Data Sources & Scraping¶
Primary data source¶
All football match data is obtained via scraping from:
- WhoScored.com — match statistics, teams, events, and outcomes.
The source is external, uncontrolled, and subject to:
- schema changes,
- missing or delayed data,
- partial updates.
This imposes strong requirements on data validation and robustness.
Scraping strategy¶
- Scraping jobs are scheduled and executed via Airflow.
- Scrapers extract raw HTML/JSON data and normalize it into structured records.
- Each scraping run is timestamped and traceable.
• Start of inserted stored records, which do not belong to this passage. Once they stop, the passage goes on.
(* ===== verification/Logger.v ===== *)
(** * The kernel log and the serial port

    src/src/logger.rs and src/src/serial.rs.  The logger takes the serial port
    only if it is free and counts the messages it drops otherwise; the serial
    printer waits for it.  The port and the spin lock around it are
    third-party code and parameters. *)

From Stdlib Require Import ZArith Lia.
From stdpp Require Import base list strings numbers.
From S2P Require Import Prelude.

Open Scope Z_scope.

Definition SERIAL_PORT_BASE : Z := 0x3F8.

(** [SerialPort] of the uart_16550 crate: [write_str] on bytes. *)
Class SerialPort := {
  port : Type;
  port_write : port → list Z → port;
}.

(** Bytes are sent in order; the two the port treats as backspace are not in
    the contract. *)
Definition plain (b : Z) : Prop := b ≠ 8 ∧ b ≠ 0x7f.

Class SerialPortLaws (SP : SerialPort) := {
  sent : port → list Z;
  port_write_ok : ∀ p s, Forall plain s → sent (port_write p s) = sent p ++ s;
}.

(** [Mutex<T>] of the spin crate: [try_lock] gives the contents for the time
    the guard lives, [unlock] is the guard's drop with what it left. *)
Class SpinMutex (T : Type) := {
  mutex : Type;
  try_lock : mutex → option (T * mutex);
  unlock : T → mutex → mutex;
}.

Class SpinMutexLaws (T : Type) (M : SpinMutex T) := {
  contents : mutex → T;
  locked : mutex → bool;
  try_lock_ok : ∀ m,
    if locked m then try_lock m = None
    else ∃ m', try_lock m = Some (contents m, m') ∧ locked m' = true;
  unlock_ok : ∀ x m, locked (unlock x m) = false ∧ contents (unlock x m) = x;
}.

Inductive LogLevel := LTrace | LDebug | LInfo | LWarn | LError.

Definition tag (level : LogLevel) : list Z :=
  match level with
  | LTrace => [84; 82; 67]
  | LDebug => [68; 66; 71]
  | LInfo => [73; 78; 70]
  | LWarn => [87; 82; 78]
  | LError => [69; 82; 82]
  end.

(** [u8::to_ascii_uppercase] *)
Definition to_ascii_uppercase (b : Z) : Z := if (97 <=? b) && (b <=? 122) then b - 32 else b.

(** [for (dst, src) in buf[..copy].iter_mut().zip(&bytes[..copy])] *)
Fixpoint copy_upper (buf bytes : list Z) (copy : nat) : list Z :=
  match copy, buf, bytes with
  | S copy, _ :: buf, src :: bytes => to_ascii_uppercase src :: copy_upper buf bytes copy
  | _, _, _ => buf
  end.

(** The four bytes that stand for the source of a message. *)
Definition short (source : list Z) : list Z :=
  copy_upper (replicate 4 32) source (Nat.min (length source) 4).

Section logger.
Context {SP : SerialPort} {M : SpinMutex port}.

(** [SERIAL1] and [DROPPED_MESSAGES]. *)
Record lworld := mkLog { SERIAL1 : mutex; DROPPED_MESSAGES : Z }.

(** [write_fmt] hands the writer one piece after the other; the writer's
    errors are ignored, and it reports none. *)
Fixpoint write_fmt (pieces : list (list Z)) (p : port) : port :=
  match pieces with
  | [] => p
  | s :: pieces => write_fmt pieces (port_write p s)
  end.

(** The common part of [_print] and [_log]. *)
Definition emit (pieces : list (list Z)) (w : lworld) : lworld :=
  match try_lock (SERIAL1 w) with
  | None => mkLog (SERIAL1 w) (wrapping_add (DROPPED_MESSAGES w) 1)
  | Some (serial, m) => mkLog (unlock (write_fmt pieces serial) m) (DROPPED_MESSAGES w)
  end.

Definition log_print (args : list (list Z)) : lworld → lworld := emit args.

Definition log (level : LogLevel) (source : list Z) (args : list (list Z)) : lworld → lworld :=
  emit ([tag level; [59]; short source; [32; 91]] ++ args ++ [[93; 10]]).

(** The macros.  [_log] ends the line itself, so the variants with [ln] are
    the plain ones; without a message they pass an empty one. *)
Definition klog (args : list (list Z)) : lworld → lworld := log_print args.
Definition klogln (args : list (list Z)) : lworld → lworld := klog (args ++ [[10]]).
Definition ktrace (source : list Z) (args : list (list Z)) : lworld → lworld := log LTrace source args.
Definition ktraceln (source : list Z) (args : list (list Z)) : lworld → lworld := ktrace source args.
Definition kdebug (source : list Z) (args : list (list Z)) : lworld → lworld := log LDebug source args.
Definition kdebugln (source : list Z) (args : list (list Z)) : lworld → lworld := kdebug source args.
Definition kinfo (source : list Z) (args : list (list Z)) : lworld → lworld := log LInfo source args.
Definition kinfoln (source : list Z) (args : list (list Z)) : lworld → lworld := kinfo source args.
Definition kwarn (source : list Z) (args : list (list Z)) : lworld → lworld := log LWarn source args.
Definition kwarnln (source : list Z) (args : list (list Z)) : lworld → lworld := kwarn source args.
Definition kerror (source : list Z) (args : list (list Z)) : lworld → lworld := log LError source args.
Definition kerrorln (source : list Z) (args : list (list Z)) : lworld → lworld := kerror source args.

Definition dropped_messages (w : lworld) : Z := DROPPED_MESSAGES w.

(** [serial::_print]: [lock] spins until the lock is free.  Interrupts are
    off, so on one CPU nobody else can free it. *)
Definition serial_print (args : list (list Z)) (w : lworld) : outcome lworld :=
  match try_lock (SERIAL1 w) with
  | None => Diverge
  | Some (serial, m) => Ok (mkLog (unlock (write_fmt args serial) m) (DROPPED_MESSAGES w))
  end.

(** [serial_println!] appends the newline to the format string. *)
Definition serial_println (args : list (list Z)) : lworld → outcome lworld := serial_print (args ++ [[10]]).
End logger.

(** ** Theorems *)

Lemma write_fmt_sent {SP : SerialPort} {L : SerialPortLaws SP} pieces p :
  Forall (Forall plain) pieces → sent (write_fmt pieces p) = sent p ++ mjoin pieces.
Proof.
  intros Hp. revert p. induction Hp as [|s pieces Hs _ IH]; intros p; cbn [write_fmt].
  - symmetry. apply app_nil_r.
  - rewrite IH, port_write_ok by done. by rewrite <- app_assoc.
Qed.

Lemma copy_upper_length buf bytes n : length (copy_upper buf bytes n) = length buf.
Proof.
  revert buf bytes. induction n as [|n IH]; intros [|b buf] [|c bytes]; try done.
  simpl. by rewrite IH.
Qed.

Lemma copy_upper_lookup buf bytes n i :
  (i < length buf)%nat →
  copy_upper buf bytes n !! i =
    match bytes !! i with
    | Some c => if decide (i < n)%nat then Some (to_ascii_uppercase c) else buf !! i
    | None => buf !! i
    end.
Proof.
  revert buf bytes i. induction n as [|n IH]; intros [|b buf] bytes i Hi; simpl in *; try lia.
  - by destruct (bytes !! i).
  - destruct bytes as [|c bytes]; [done|]. destruct i as [|i]; [done|]. simpl. rewrite IH by lia.
    destruct (bytes !! i); [|done]. repeat case_decide; done || lia.
Qed.

(** What the logger's output depends on: the message may not contain the two
    bytes the port treats specially. *)
Definition log_line (level : LogLevel) (source : list Z) (args : list (list Z)) : list Z :=
  tag level ++ [59] ++ short source ++ [32; 91] ++ mjoin args ++ [93; 10].

Section theorems.
Context {SP : SerialPort} {SL : SerialPortLaws SP} {M : SpinMutex port} {ML : SpinMutexLaws port M}.

Lemma short_plain source : Forall plain source → Forall plain (short source).
Proof.
  intros Hs. apply Forall_elem. intros b Hb. apply list_elem_of_lookup in Hb as [i Hi].
  assert (i < 4)%nat as Hlt.
  { apply lookup_lt_Some in Hi. unfold short in Hi. by rewrite copy_upper_length in Hi. }
  unfold short in Hi. rewrite copy_upper_lookup in Hi by done.
  assert (replicate 4 32 !! i = Some 32) as E32 by (by apply lookup_replicate).
  destruct (source !! i) as [c|] eqn:Hc; [|rewrite E32 in Hi; by injection Hi as <-].
  case_decide; [|rewrite E32 in Hi; by injection Hi as <-]. injection Hi as <-.
  assert (plain c) as [? ?] by (eapply Forall_lookup_1; eauto).
  unfold plain, to_ascii_uppercase. destruct ((97 <=? c) && (c <=? 122)) eqn:E; [zbool; lia|done].
Qed.

Lemma emit_spec pieces w :
  Forall (Forall plain) pieces →
  (locked (SERIAL1 w) = true →
     emit pieces w = mkLog (SERIAL1 w) ((DROPPED_MESSAGES w + 1) mod u64_modulus)) ∧
  (locked (SERIAL1 w) = false →
     sent (contents (SERIAL1 (emit pieces w))) = sent (contents (SERIAL1 w)) ++ mjoin pieces ∧
     locked (SERIAL1 (emit pieces w)) = false ∧ DROPPED_MESSAGES (emit pieces w) = DROPPED_MESSAGES w).
Proof.
  intros Hp. unfold emit. pose proof (try_lock_ok (SERIAL1 w)) as Ht. split; intros Hl; rewrite Hl in Ht.
  - by rewrite Ht.
  - destruct Ht as (m' & -> & _). cbn [SERIAL1 DROPPED_MESSAGES].
    destruct (unlock_ok (write_fmt pieces (contents (SERIAL1 w))) m') as [-> ->].
    split; [by apply write_fmt_sent|done].
Qed.

(** logging never blocks and never fails.  If the port is free, exactly
    one line goes out, with the level, the source in four upper-case
    characters and the message, and the port is free again; if somebody holds
    the port, as when an interrupt hits a print, nothing is sent and the drop
    is counted.  The serial printer, in the second case, spins forever. *)
Theorem log_line_or_drop level source args w :
  Forall plain source → Forall (Forall plain) args →
  length (short source) = 4%nat ∧
  (∀ i c, (i < 4)%nat → source !! i = Some c → short source !! i = Some (to_ascii_uppercase c)) ∧
  (∀ i, (i < 4)%nat → source !! i = None → short source !! i = Some 32) ∧
  (locked (SERIAL1 w) = true →
     log level source args w = mkLog (SERIAL1 w) ((dropped_messages w + 1) mod u64_modulus) ∧
     serial_print args w = Diverge) ∧
  (locked (SERIAL1 w) = false →
     let w' := log level source args w in
     sent (contents (SERIAL1 w')) = sent (contents (SERIAL1 w)) ++ log_line level source args ∧
     locked (SERIAL1 w') = false ∧ dropped_messages w' = dropped_messages w).
Proof.
  intros Hs Ha. unfold dropped_messages.
  assert (Forall (Forall plain) ([tag level; [59]; short source; [32; 91]] ++ args ++ [[93; 10]])) as Hp.
  { apply Forall_app. split; [|apply Forall_app; split; [done|]].
    - repeat constructor; try done; [by destruct level; repeat constructor|by apply short_plain].
    - by repeat constructor. }
  destruct (emit_spec _ w Hp) as [H1 H2].
  assert (∀ i, (i < 4)%nat → short source !! i =
    match source !! i with Some c => Some (to_ascii_uppercase c) | None => Some 32 end) as Hsh.
  { intros i Hi. unfold short. rewrite copy_upper_lookup by done.
    assert (replicate 4 32 !! i = Some 32) as -> by (by apply lookup_replicate).
    destruct (source !! i) as [c|] eqn:Hc; [|done]. apply lookup_lt_Some in Hc. by rewrite decide_True by lia. }
  split_and!.
  - unfold short. by rewrite copy_upper_length.
  - intros i c Hi Hc. by rewrite Hsh, Hc.
  - intros i Hi Hc. by rewrite Hsh, Hc.
  - intros Hl. split; [by apply H1|]. unfold serial_print. pose proof (try_lock_ok (SERIAL1 w)) as Ht.
    rewrite Hl in Ht. by rewrite Ht.
  - intros Hl. destruct (H2 Hl) as (E1 & E2 & E3). cbv zeta. split; [|done].
    unfold log. rewrite E1. f_equal. unfold log_line. rewrite !join_app. cbn [mjoin list_join].
    by rewrite !app_nil_r, <- !app_assoc.
Qed.
End theorems.

(** ** Witness: a port that keeps what it was sent *)

Definition demo_port : SerialPort := {| port := list Z; port_write p s := p ++ s |}.

Definition demo_port_laws : SerialPortLaws demo_port.
Proof. refine {| sent := (λ p, p) : @port demo_port → _ |}. done. Defined.

Definition flag_mutex (T : Type) : SpinMutex T := {|
  mutex := T * bool;
  try_lock m := if m.2 then None else Some (m.1, (m.1, true));
  unlock x _ := (x, false);
|}.

Definition flag_mutex_laws T : SpinMutexLaws T (flag_mutex T).
Proof.
  refine {| contents := fst : @mutex T (flag_mutex T) → _; locked := snd : @mutex T (flag_mutex T) → _ |}.
  - intros [x [|]]; cbn; eauto.
  - done.
Defined.

(** [kinfoln!(init, ...)], once with the port free and once from an interrupt
    that hit a print. *)
Lemma log_line_or_drop_witness :
  let source := [105; 110; 105; 116] in
  let free : lworld (M := flag_mutex _) := mkLog (SP := demo_port) (M := flag_mutex _) ([], false) 0 in
  let held : lworld (M := flag_mutex _) := mkLog (SP := demo_port) (M := flag_mutex _) ([], true) 0 in
  SERIAL1 (log LInfo source [[103; 111]] free) =
    ([73; 78; 70; 59; 73; 78; 73; 84; 32; 91; 103; 111; 93; 10], false) ∧
  log LInfo source [[103; 111]] held = mkLog (SERIAL1 held) 1 ∧
  serial_print [[103; 111]] held = Diverge.
Proof.
  cbv zeta. split; [reflexivity|].
  apply (log_line_or_drop (SL := demo_port_laws) (ML := flag_mutex_laws _) LInfo
    [105; 110; 105; 116] [[103; 111]] (mkLog (SP := demo_port) (M := flag_mutex _) ([], true) 0)).
  - by repeat constructor.
  - by repeat constructor.
  - reflexivity.
Defined.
Idempotency and deduplication¶
To mitigate scraper instability:
- records are upserted using natural or composite keys,
- duplicate matches/events are detected and filtered,
- partial runs do not corrupt historical data.
Failure modes¶
Common failure scenarios:
- upstream HTML structure changes,
- incomplete match data,
- temporary network or rate-limit issues.
Mitigation:
- retries with backoff,
- monitoring of scrape volume and freshness,
- downstream quality gates.
Why scraping is isolated from ML pipelines¶
Scraping is treated as external data ingestion:
- it is not reproducible in the strict ML sense,
- it depends on third-party availability.
ML pipelines operate only on materialized, versioned snapshots.